**Data listing:**
————

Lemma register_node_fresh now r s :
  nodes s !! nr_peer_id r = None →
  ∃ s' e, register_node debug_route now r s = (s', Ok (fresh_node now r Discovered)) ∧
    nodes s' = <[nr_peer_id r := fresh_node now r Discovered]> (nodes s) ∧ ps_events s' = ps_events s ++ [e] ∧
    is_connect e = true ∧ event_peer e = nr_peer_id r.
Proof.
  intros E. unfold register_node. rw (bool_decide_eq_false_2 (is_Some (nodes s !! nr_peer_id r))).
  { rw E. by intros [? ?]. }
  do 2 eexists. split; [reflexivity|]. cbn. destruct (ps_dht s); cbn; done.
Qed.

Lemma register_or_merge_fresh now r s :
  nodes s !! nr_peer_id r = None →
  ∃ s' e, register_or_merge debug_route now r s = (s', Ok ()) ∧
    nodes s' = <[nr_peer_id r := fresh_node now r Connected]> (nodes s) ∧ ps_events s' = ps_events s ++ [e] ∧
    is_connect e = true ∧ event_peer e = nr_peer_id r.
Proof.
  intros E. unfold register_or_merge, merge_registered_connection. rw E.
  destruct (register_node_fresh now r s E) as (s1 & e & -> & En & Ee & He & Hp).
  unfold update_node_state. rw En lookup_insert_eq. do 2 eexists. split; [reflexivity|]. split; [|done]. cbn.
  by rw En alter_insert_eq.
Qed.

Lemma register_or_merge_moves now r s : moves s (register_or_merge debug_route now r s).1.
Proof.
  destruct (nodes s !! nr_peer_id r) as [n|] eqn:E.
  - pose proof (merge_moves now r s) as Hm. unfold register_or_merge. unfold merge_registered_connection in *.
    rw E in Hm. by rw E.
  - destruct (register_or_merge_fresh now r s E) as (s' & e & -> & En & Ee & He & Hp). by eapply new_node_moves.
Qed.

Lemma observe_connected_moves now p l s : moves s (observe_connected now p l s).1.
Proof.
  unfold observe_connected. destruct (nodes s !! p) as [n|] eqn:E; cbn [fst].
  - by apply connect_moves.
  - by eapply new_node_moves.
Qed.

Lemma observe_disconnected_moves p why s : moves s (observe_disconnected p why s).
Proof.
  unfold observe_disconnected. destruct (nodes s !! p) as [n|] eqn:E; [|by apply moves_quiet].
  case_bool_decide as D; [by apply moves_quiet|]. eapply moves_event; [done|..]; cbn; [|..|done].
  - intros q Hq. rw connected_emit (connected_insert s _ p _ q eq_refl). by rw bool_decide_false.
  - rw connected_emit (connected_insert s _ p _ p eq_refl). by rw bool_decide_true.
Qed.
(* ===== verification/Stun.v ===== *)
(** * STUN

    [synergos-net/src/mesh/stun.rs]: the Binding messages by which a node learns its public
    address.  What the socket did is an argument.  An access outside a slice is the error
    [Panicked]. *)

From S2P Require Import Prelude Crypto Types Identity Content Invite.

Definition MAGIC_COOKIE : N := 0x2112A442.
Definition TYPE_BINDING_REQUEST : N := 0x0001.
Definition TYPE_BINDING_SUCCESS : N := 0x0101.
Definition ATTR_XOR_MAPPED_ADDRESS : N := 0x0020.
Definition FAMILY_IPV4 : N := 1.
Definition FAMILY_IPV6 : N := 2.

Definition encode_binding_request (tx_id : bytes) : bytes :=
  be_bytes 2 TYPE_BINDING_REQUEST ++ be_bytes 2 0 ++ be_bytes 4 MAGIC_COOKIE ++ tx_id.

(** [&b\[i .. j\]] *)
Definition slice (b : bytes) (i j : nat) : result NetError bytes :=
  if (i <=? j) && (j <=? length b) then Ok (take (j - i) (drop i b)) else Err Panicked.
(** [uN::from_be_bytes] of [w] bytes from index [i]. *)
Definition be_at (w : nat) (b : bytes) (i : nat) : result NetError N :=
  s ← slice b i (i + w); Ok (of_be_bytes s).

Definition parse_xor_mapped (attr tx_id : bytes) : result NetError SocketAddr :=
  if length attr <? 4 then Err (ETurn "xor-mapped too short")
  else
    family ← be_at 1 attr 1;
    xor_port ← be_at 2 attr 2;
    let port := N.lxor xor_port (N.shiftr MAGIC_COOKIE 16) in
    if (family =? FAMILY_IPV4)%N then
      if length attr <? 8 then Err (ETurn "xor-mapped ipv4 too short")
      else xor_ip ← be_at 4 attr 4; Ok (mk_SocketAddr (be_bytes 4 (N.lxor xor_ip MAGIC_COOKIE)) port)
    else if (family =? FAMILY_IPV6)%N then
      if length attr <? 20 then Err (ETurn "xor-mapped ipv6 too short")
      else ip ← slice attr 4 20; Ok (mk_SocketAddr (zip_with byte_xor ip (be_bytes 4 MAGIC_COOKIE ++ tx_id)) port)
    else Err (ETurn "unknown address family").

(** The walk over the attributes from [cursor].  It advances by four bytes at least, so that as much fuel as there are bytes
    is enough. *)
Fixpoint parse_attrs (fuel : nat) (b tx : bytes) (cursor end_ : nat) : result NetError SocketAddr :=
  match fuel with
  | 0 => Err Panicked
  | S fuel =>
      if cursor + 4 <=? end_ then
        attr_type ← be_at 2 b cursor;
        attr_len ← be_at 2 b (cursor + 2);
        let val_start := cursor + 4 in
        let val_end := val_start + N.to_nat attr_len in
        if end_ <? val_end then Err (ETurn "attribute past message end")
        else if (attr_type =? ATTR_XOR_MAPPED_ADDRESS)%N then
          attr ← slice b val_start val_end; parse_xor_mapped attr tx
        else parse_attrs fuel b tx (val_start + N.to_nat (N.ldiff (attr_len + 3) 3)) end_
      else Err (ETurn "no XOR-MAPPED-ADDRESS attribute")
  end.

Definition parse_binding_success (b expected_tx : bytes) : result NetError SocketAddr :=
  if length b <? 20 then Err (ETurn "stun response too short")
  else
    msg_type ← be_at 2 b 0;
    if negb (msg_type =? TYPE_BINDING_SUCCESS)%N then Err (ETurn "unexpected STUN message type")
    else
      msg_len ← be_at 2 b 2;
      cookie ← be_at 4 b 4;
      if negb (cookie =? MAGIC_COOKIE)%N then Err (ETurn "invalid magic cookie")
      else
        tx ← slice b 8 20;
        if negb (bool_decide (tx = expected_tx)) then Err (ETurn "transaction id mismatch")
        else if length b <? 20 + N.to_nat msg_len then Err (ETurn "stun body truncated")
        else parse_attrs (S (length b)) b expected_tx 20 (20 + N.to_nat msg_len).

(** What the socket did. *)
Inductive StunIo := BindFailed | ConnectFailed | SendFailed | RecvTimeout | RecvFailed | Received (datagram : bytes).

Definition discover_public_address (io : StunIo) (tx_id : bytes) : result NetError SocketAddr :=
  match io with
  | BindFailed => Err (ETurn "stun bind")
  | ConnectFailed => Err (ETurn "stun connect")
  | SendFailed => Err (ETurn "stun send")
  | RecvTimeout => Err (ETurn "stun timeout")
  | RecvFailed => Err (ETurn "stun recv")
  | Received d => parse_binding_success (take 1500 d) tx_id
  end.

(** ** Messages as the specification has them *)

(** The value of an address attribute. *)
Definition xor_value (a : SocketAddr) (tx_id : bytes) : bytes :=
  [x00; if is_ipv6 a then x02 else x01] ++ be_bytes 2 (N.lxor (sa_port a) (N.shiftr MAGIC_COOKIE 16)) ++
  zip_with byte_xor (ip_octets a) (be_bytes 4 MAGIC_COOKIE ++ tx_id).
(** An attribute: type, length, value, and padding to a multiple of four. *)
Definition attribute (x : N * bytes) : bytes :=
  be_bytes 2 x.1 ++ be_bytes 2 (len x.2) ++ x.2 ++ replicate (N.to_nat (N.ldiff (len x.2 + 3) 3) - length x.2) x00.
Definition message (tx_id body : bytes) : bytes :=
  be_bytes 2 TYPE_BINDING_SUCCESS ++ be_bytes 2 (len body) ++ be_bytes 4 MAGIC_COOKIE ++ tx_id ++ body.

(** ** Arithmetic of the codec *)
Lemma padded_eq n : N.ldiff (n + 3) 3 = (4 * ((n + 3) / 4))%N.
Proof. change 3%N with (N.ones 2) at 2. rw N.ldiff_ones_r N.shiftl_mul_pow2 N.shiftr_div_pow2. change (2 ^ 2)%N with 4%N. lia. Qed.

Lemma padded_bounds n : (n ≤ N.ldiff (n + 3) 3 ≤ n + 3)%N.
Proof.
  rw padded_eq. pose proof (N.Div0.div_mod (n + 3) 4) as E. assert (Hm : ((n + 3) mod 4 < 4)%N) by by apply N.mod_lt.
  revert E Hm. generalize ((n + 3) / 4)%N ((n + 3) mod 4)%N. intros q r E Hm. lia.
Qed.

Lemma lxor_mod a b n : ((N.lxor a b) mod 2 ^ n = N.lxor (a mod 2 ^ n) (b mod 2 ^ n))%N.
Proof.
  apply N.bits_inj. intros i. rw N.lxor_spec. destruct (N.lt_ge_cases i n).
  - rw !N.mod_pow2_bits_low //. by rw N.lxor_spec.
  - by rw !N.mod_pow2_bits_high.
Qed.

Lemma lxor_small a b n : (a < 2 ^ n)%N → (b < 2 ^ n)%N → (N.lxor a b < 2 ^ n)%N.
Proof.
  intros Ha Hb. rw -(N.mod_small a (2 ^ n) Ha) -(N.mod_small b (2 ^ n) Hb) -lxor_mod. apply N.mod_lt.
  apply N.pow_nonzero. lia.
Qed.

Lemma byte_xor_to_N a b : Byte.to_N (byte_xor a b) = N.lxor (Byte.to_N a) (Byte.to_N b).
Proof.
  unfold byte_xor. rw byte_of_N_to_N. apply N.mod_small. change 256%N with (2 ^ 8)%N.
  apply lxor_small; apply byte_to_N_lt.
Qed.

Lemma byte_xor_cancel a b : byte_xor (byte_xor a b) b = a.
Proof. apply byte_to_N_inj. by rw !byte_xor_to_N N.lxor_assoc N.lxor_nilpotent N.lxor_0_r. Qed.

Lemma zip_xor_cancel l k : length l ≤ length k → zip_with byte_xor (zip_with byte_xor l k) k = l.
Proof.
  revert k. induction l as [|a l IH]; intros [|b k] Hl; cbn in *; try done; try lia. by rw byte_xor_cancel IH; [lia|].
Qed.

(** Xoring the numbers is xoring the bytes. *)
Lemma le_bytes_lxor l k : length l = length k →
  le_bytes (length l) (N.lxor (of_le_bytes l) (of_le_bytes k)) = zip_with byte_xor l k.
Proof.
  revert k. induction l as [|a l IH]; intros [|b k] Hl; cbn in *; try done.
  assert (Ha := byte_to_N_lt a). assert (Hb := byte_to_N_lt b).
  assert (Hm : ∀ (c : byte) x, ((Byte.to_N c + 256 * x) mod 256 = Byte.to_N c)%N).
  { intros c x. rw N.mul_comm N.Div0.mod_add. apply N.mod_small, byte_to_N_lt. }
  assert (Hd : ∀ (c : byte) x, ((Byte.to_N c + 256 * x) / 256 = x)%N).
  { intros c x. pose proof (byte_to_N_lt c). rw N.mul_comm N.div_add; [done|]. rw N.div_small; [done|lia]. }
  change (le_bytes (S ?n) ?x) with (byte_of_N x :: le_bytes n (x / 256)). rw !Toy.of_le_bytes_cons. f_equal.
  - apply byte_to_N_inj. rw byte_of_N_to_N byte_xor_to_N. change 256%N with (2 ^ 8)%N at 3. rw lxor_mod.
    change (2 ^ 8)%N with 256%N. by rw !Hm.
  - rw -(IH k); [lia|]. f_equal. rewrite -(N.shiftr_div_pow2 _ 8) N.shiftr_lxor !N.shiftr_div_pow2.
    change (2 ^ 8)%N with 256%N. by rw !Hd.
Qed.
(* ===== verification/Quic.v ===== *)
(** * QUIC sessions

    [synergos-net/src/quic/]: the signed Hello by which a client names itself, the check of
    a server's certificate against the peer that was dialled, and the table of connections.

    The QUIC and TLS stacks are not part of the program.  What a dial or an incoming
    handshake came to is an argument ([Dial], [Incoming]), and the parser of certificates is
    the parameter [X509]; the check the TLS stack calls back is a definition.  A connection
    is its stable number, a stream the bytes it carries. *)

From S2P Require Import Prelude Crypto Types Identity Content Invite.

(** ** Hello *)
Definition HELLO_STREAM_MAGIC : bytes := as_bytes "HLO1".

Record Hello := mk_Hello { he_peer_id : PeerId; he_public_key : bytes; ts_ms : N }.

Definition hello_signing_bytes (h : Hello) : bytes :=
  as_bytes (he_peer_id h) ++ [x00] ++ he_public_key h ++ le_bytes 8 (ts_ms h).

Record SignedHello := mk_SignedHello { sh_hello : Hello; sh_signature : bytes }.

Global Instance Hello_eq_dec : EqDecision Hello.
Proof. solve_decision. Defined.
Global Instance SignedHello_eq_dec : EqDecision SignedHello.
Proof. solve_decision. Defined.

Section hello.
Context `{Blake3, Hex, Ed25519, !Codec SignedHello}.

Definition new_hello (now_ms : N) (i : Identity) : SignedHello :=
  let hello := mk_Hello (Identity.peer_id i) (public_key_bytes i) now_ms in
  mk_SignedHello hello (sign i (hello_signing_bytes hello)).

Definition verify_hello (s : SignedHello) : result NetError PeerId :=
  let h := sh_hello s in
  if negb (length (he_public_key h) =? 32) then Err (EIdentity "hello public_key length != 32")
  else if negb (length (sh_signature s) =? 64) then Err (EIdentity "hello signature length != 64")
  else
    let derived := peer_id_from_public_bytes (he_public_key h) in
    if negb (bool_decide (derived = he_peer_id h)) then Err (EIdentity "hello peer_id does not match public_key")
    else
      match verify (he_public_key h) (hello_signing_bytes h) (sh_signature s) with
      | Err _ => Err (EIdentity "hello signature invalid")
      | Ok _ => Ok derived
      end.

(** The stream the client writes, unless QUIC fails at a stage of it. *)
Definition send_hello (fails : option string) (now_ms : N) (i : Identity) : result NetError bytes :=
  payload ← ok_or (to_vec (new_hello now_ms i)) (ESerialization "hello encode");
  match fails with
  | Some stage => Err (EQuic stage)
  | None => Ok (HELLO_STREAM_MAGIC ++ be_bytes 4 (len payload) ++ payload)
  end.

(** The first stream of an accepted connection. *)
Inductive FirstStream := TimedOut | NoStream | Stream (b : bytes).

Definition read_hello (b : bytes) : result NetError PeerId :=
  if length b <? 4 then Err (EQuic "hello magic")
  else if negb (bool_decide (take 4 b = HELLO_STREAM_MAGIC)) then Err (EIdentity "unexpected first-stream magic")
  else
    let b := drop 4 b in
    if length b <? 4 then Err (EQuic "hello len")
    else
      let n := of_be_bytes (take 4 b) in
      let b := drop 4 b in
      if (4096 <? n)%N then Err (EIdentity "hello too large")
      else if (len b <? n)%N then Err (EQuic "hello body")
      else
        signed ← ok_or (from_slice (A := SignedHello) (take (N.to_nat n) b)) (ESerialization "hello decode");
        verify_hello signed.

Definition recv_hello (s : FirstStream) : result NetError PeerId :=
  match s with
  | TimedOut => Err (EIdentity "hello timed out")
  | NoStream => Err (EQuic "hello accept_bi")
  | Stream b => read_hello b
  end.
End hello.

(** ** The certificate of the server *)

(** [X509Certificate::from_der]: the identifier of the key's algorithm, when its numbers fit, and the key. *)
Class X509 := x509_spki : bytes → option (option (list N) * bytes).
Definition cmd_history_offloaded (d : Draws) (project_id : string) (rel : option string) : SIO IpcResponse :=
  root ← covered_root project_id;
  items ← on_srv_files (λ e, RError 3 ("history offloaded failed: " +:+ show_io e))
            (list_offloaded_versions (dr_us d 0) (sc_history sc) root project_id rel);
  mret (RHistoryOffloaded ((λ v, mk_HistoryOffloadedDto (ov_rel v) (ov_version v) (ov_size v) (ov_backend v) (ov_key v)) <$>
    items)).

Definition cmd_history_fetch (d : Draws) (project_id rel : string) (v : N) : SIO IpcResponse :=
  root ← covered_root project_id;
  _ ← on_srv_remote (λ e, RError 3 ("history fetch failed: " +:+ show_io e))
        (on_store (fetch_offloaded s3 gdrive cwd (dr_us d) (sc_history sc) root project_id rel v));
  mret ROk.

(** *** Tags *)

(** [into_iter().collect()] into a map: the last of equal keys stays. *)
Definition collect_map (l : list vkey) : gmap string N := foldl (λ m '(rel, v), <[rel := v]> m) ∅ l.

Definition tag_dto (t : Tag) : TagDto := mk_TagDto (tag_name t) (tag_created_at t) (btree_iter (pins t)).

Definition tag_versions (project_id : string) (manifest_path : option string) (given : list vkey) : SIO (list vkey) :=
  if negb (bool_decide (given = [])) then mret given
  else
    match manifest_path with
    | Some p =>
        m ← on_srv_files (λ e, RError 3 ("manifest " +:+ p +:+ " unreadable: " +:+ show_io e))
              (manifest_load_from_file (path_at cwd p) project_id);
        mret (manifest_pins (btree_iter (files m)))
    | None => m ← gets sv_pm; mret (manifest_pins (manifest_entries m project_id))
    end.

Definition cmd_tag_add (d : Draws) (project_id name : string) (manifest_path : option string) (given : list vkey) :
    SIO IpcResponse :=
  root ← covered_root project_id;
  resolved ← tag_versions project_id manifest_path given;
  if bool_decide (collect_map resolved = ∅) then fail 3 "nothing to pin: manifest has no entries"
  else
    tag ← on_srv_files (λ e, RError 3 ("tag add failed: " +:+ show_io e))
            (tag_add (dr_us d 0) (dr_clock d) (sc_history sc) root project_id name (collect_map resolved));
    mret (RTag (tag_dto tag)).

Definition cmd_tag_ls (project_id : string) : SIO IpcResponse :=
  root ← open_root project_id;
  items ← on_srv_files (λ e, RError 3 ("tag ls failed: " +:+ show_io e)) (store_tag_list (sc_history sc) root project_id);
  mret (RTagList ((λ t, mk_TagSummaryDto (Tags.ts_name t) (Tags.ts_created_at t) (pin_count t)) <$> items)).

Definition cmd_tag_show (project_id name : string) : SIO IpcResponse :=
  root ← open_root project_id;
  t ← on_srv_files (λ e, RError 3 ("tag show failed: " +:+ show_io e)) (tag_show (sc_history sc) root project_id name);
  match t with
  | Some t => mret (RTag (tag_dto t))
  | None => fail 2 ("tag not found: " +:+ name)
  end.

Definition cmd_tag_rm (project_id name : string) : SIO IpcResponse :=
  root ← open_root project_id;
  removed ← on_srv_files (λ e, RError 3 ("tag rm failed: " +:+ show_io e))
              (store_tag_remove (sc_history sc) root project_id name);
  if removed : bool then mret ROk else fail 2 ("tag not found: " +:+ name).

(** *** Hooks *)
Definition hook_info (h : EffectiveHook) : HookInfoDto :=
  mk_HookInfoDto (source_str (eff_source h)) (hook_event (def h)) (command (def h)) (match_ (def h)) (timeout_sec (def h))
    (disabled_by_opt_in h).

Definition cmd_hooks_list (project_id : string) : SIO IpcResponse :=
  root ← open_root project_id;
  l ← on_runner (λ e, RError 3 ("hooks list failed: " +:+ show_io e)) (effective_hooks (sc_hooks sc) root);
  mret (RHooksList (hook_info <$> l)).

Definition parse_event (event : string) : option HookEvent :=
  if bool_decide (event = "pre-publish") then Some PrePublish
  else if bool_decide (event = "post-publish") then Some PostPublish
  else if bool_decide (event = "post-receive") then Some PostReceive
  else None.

————

**Activity:** Using only the listing above, restate exactly the lines from the line containing "m ← on_srv_files" through the line containing "resolved ← tag_versions", both included.

**Result below:**
        m ← on_srv_files (λ e, RError 3 ("manifest " +:+ p +:+ " unreadable: " +:+ show_io e))
              (manifest_load_from_file (path_at cwd p) project_id);
        mret (manifest_pins (btree_iter (files m)))
    | None => m ← gets sv_pm; mret (manifest_pins (manifest_entries m project_id))
    end.

Definition cmd_tag_add (d : Draws) (project_id name : string) (manifest_path : option string) (given : list vkey) :
    SIO IpcResponse :=
  root ← covered_root project_id;
  resolved ← tag_versions project_id manifest_path given;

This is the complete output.